The report draws on a survey of some 2,650 senior-level executives at 355 companies, covering 16 industries across 11 countries. It projects the economic value at risk from future cyber attacks in the next five years, concluding that with a spike in incidents and a rise in the time to resolve the damages brings with it higher costs of cyber crime. For example:
- Organizations can expect 145 cyber security breaches this year, up from 130 in 2017, increasing by 11 percent since last year and 67 percent in the last five years.
- The total cost of cyber crime for companies increased from $11.7 million in 2017 to a new high of $13.0 million—a rise of 12 percent in the last year and 72 percent in the last five years, the report said.
- The U.S. tops the list with the average annual cost of cyber crime increasing by 29 percent in 2018 to reach $27.4 million. The U.K. posted the highest increase of 31 percent to $11.5 million, closely followed by Japan, with an increase of 30 percent to $13.6 million on average for each organization.
- Ill-advised security investments may risk economic value.
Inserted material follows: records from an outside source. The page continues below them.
(** * The sd-miner job-polling worker (miner-release/sd-miner-v1.1.0.py)

    A shallow embedding of the orchestration code of the miner: the
    [MinerConfig] constructor, [send_miner_request],
    [check_and_reload_model], [process_jobs], the per-device [main] loop and
    the supervisor block under [if __name__ == "__main__"].

    Conventions.
    - Python dictionaries whose order is irrelevant (request bodies, JSON
      objects) are [gmap string pyval]; [config.loaded_models], whose first
      key is selected by [next(iter(...), None)], is the list of its keys in
      insertion order.
    - Readings of [time.time()] and quantities of seconds are integers [Z]:
      the code only subtracts and compares them.
    - The code is effectful: it mutates the config object, talks to the
      coordinator, logs, sleeps and raises.  Computations live in a small
      monad [M] that threads the config, collects the observable events in
      program order and may end in a raised exception; the config mutations
      done before a raise persist, as they do for a Python object.
    - The answers of the collaborators imported from [sd_mining_core] and of
      the clock are not computed by this file of the repository: each call
      site reads its answer from a script [Answers], one per loop iteration,
      over which the theorems quantify. *)

From Stdlib Require Import ZArith Lia.
From stdpp Require Import base strings list gmap pretty.

#[local] Set Warnings "-clear-no-such-hyp".

Open Scope Z_scope.

(** ** Values *)

(** The Python values that travel through this file. *)
#[local] Set Warnings "-register-all".
Inductive pyval : Type :=
| VNone
| VBool (b : bool)
| VInt (z : Z)
| VStr (s : string)
| VDict (d : gmap string pyval).

Abbreviation dict := (gmap string pyval).

(** Python truthiness, [bool(v)]. *)
Definition truthy (v : pyval) : bool :=
  match v with
  | VNone => false
  | VBool b => b
  | VInt z => negb (z =? 0)
  | VStr s => negb (String.eqb s "")
  | VDict d => negb (bool_decide (d = ∅))
  end.

(** [v in ids] for a list of strings [ids]: Python compares with [==],
    and only a string equals a string. *)
Definition member_of (v : pyval) (ids : list string) : bool :=
  match v with
  | VStr s => bool_decide (s ∈ ids)
  | _ => false
  end.

(** ** Exceptions *)

Inductive exn : Type :=
| KeyError (key : string)
| IndexError
| TypeError
| ValueError (msg : string)
| RuntimeError (msg : string)
| SystemExit (code : Z)
| KeyboardInterrupt.
Lemma ping_failure_is_a_result_witness :
  Probe.ping_one 2000 Probe.NoReply
  = Probe.Next (Js.JObj [("is_alive", Js.JBool false);
                         ("response_time_ms", Js.JNull);
                         ("error", Js.JStr "timeout")])
  /\ exists svc',
       DevicesComponent.pingDevice
         {| DevicesComponent.id := "dev-001"; DevicesComponent.name := "Core Router 1" |}
         (Probe.ping_one 2000 Probe.NoReply) NotificationService.fresh
       = Js.Normal svc'
       /\ map NotificationService.message (NotificationService.emitted svc')
          = [Js.JStr "Pinging Core Router 1..."; Js.JStr "Core Router 1 is DOWN"].
Proof.
  destruct (ping_failure_is_a_result 2000 Probe.NoReply
              {| DeviceDetailComponent.deviceId := "dev-001";
                 DeviceDetailComponent.isPinging := false;
                 DeviceDetailComponent.pingResult := Js.JNull |}
              {| DevicesComponent.id := "dev-001"; DevicesComponent.name := "Core Router 1" |}
              NotificationService.fresh eq_refl)
    as (Hping & _ & _ & _ & _ & Hdev).
  split; [exact Hping|].
  eexists. split; [exact Hdev|reflexivity].
Defined.

(** ** The push channel: filtering and the heartbeat *)

Section ChannelFacts.
Import Js WebsocketService.

Lemma no_terminal_next {A} (xs : list A) :
  existsb terminal (map next xs) = false.
Proof. induction xs; simpl; auto. Qed.

Lemma accept_next {A} (log : list (Signal A)) (sg : Signal A) :
  existsb terminal log = false -> accept log sg = log ++ [sg].
Proof. unfold accept. now intros ->. Qed.

(** While only messages arrive, the observer has seen the payloads of
    the matching ones so far, in order. *)
Lemma forward_messages (ty : string) (msgs : list WebSocketMessage) (seen : list JsValue) :
  fold_left (forward ty) (map next msgs) (map next seen)
  = map next (seen ++ map data (filter (fun m => type m =? ty) msgs)).
Proof.
  revert seen. induction msgs as [|m msgs IH]; intros seen; simpl.
  - now rewrite app_nil_r.
  - destruct (type m =? ty); simpl.
    + rewrite accept_next by apply no_terminal_next.
      change [next (data m)] with (map (@next JsValue) [data m]).
      rewrite <- map_app, IH, <- app_assoc. reflexivity.
    + apply IH.
Qed.

Lemma send_connected (m : WebSocketMessage) (s : Service) :
  isConnected s = true -> sent (send m s) = sent s ++ [m].
Proof. unfold send. now intros ->. Qed.

Lemma send_disconnected (m : WebSocketMessage) (s : Service) :
  isConnected s = false -> send m s = s.
Proof. unfold send. now intros ->. Qed.

End ChannelFacts.

Example device_status_of_three :
  WebsocketService.getMessagesByType "DEVICE_STATUS"
    (map WebsocketService.next three_messages)
  = [WebsocketService.next (Js.JStr "first"); WebsocketService.next (Js.JStr "second")].
Proof. reflexivity. Qed.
According to the report, the information technology sector has some $753 billion at risk in the next five years, followed by life sciences at $642 billion and $505 billion for the automotive industry.
- Malware is the most expensive attack type for organizations. The cost of malware attacks has increased by 11 percent over the year and the cost of malicious insider attacks has risen by 15 percent.
The report offers three steps for organizations to lower the costs of cyber crime by prioritizing technologies that improve cybersecurity protection:
- Emphasize protecting people-based attacks: Countering internal threats is still one of the biggest challenges with a rise in phishing and ransomware attacks as well as malicious insiders.
- Invest to limit information loss and business disruption: Already the most expensive consequence of cyber attacks, this is a growing concern with new privacy regulations such as the General Data Protection Regulation and the California Consumer Privacy Act.
- Target technologies that reduce rising costs: Use automation, advanced analytics and security intelligence to manage the rising cost of discovering attacks, which is the largest component of spending.
“The scale and scope of cyber crime is far from waning,” the report said. “Indeed, as digital technologies introduce new vulnerabilities faster than they can be secured, the prospect of beating cyber attackers at their own game diminishes. Even so, by understanding the pattern of evolution in the cyber landscape and adopting an intelligence-based approach, security leaders can invest in the right areas to be ready.”
In addition to its IT consulting services, Accenture is a Top 100 MSSP.